Le bon moment pour lever des fonds, c’est quand vous pouvez démontrer une trajectoire claire de croissance et dès lors donner l’assurance raisonnable aux investisseurs que leur participation au prochain tour s’appréciera sur un horizon de temps identifié.
Le pitch deck : le point d’entrée incontournable
Le pitch deck est l’outil central de la levée de fonds. Il doit synthétiser l’essence du projet et présenté de façon claire et factuelle : le marché, la problématique adressée, la solution proposée, le modèle économique, la traction actuelle, les besoins financiers et l’usage des fonds. Il est complété par :
- Un business plan dynamique.
- Une table de capitalisation.
- Les statuts à jour, le pacte d’associés.
- Les contrats clés, documents RH, reporting financier.
Tous ces documents doivent être accessibles via une data room sécurisée.
Le pitch deck, c’est la première impression. Il doit traduire à la fois la vision, la maîtrise des chiffres et la capacité de l’équipe à délivrer. C’est un équilibre entre clarté, ambition et rigueur.
Les meilleures stratégies pour attirer les investisseurs
Être présent dans les bons réseaux, participer à des événements ciblés, activer le bouche-à-oreille auprès d’entrepreneurs soutenus par les mêmes fonds, publier régulièrement sur son actualité : ces leviers renforcent la visibilité et la crédibilité. Soigner sa communication, son storytelling et démontrer une réelle cohérence entre vision, traction et exécution fait souvent la différence.
En synthèse, un environnement plus exigeant, mais porteur
Si le contexte est plus sélectif, il n’est pas figé. Des secteurs comme la deeptech, le climat ou la santé continuent d’attirer les capitaux. La French Tech conserve une image dynamique à l’international, et plusieurs fonds étrangers réinvestissent le marché français. Pour les projets bien structurés, portés par des équipes solides, les opportunités sont bien réelles. Choisir le bon partenaire financier fait toute la différence.

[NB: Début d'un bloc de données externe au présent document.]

(* ===== verification/JobQueue.v ===== *)
(** * The job queue

    [web/jobs_pg.py]: jobs wait, run on a worker and end; the number of running jobs
    of a type is capped.  Each function is one transaction here; the statements of
    [claim_next_job] for any number of workers at once, with the advisory locks and
    the row locks they take, are in the file JobWorkers. *)

From stdpp Require Import base gmap list strings pretty sorting relations.
From Stdlib Require Import ZArith Lia.
From S2P Require Import Prelude Json.

(** ** Data *)

Inductive job_status : Type := JobPending | JobRunning | JobComplete | JobFailed | JobOrphaned.

#[export] Instance job_status_eq_dec : EqDecision job_status.
Proof. solve_decision. Defined.

Record job_row : Type := Job {
  jb_job_type : string;
  jb_playbook : string;
  jb_cmd : json;
  jb_args : json;
  jb_status : job_status;
  jb_worker_id : option string;
  jb_kill_requested : bool;
  jb_exit_code : option Z;
  jb_created_at : Z;
  jb_claimed_at : option Z;
  jb_last_heartbeat : option Z;
  jb_ended_at : option Z
}.

Record queue : Type := Queue {
  jobs : gmap string job_row;
  limits : gmap string Z
}.

Definition DEFAULT_LIMITS : list (string * Z) :=
  [("build_template", 1); ("provision_clone", 3); ("cloudosd_build_iso", 1);
   ("cloudosd_cache_refresh_catalog", 1); ("cloudosd_cache_feature_image", 2);
   ("cloudosd_cache_quality_update", 2); ("provision_cloudosd", 4); ("osdeploy_build_iso", 1);
   ("osdeploy_cache_refresh_catalog", 1); ("osdeploy_cache_warm", 2); ("osdeploy_cache_verify", 2);
   ("osdeploy_cache_delete", 1); ("provision_osdeploy", 3); ("osdeploy_publish_iso", 1);
   ("hash_capture", 5); ("test_long_sleep", 5); ("upload_hash", 5); ("upload_after_capture", 5);
   ("retry_inject_hash", 3)]%Z.

Definition DEFAULT_CAP : Z := 1.

(** The limit of [provision_cloudosd] is always reset; the others are only added. *)
Definition init_limit (t : gmap string Z) (l : string * Z) : gmap string Z :=
  if decide (l.1 = "provision_cloudosd") then <[l.1 := l.2]> t
  else match t !! l.1 with Some _ => t | None => <[l.1 := l.2]> t end.

Definition init (q : queue) : queue := Queue (jobs q) (foldl init_limit (limits q) DEFAULT_LIMITS).

(** ** Reading *)

Definition pending_of (job_type : string) (q : queue) : list (string * job_row) :=
  select_where (λ kr, jb_job_type kr.2 = job_type ∧ jb_status kr.2 = JobPending) (jobs q).

Definition running (job_type : string) (q : queue) : Z :=
  Z.of_nat (count_where (λ kr, jb_job_type kr.2 = job_type ∧ jb_status kr.2 = JobRunning) (jobs q)).

Definition cap (job_type : string) (q : queue) : Z := default DEFAULT_CAP (limits q !! job_type).

(** [ORDER BY created_at ASC, id ASC] *)
Definition job_order : string * job_row → string * job_row → comparison :=
  cmp_then (cmp_on (λ kr, jb_created_at kr.2) cmp_Z) (cmp_on fst cmp_str).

FAQ – Levée de fonds pour start-up : les questions clés
Quelles sont les étapes clés d’une levée de fonds ?
La levée de fonds suit plusieurs étapes :
- Définition des besoins.
- Structuration du projet.
- Elaboration du business plan.
- Valorisation de l’entreprise.
- Présentation aux investisseurs,
- Négociation des conditions.
- Finalisation juridique.
Quel type de fonds d’investissement cibler selon la maturité du projet ?
Les fonds d’amorçage accompagnent généralement les jeunes entreprises avec un fort potentiel d’innovation. Les fonds de capital développement interviennent à un stade plus avancé pour financer l’accélération du business ou une expansion internationale.
Pourquoi un business plan solide est-il indispensable ?
Le business plan permet aux investisseurs d’évaluer la viabilité du projet, la stratégie de croissance, le retour sur investissement attendu et les besoins en capital. Il sert aussi à structurer le discours de l’entrepreneur et à crédibiliser sa demande de fonds.
Quels documents préparer pour une levée de fonds ?
Pitch deck, table de capitalisation, budget, statuts, pacte d’associés, KPIs, contrats stratégiques, preuves de traction.
Comment pitcher efficacement ?
Tenir en 10 minutes, clarifier la problématique, prouver l’exécution, conclure sur une ambition réaliste.
Pourquoi bien choisir ses investisseurs ?
Leur implication, leur réseau et leur compréhension sectorielle sont des accélérateurs puissants.
Quelles sont les erreurs à éviter lors d’une levée de fonds
Sous-estimer la préparation, surestimer sa valorisation, mal calibrer le timing, viser les mauvais fonds ou encore négliger les aspects juridiques : autant d’erreurs fréquentes. Une levée bâclée peut ralentir la croissance, voire fragiliser la gouvernance. Le manque de transparence ou une mauvaise répartition des rôles dans l’équipe fondatrice peuvent aussi faire fuir les investisseurs.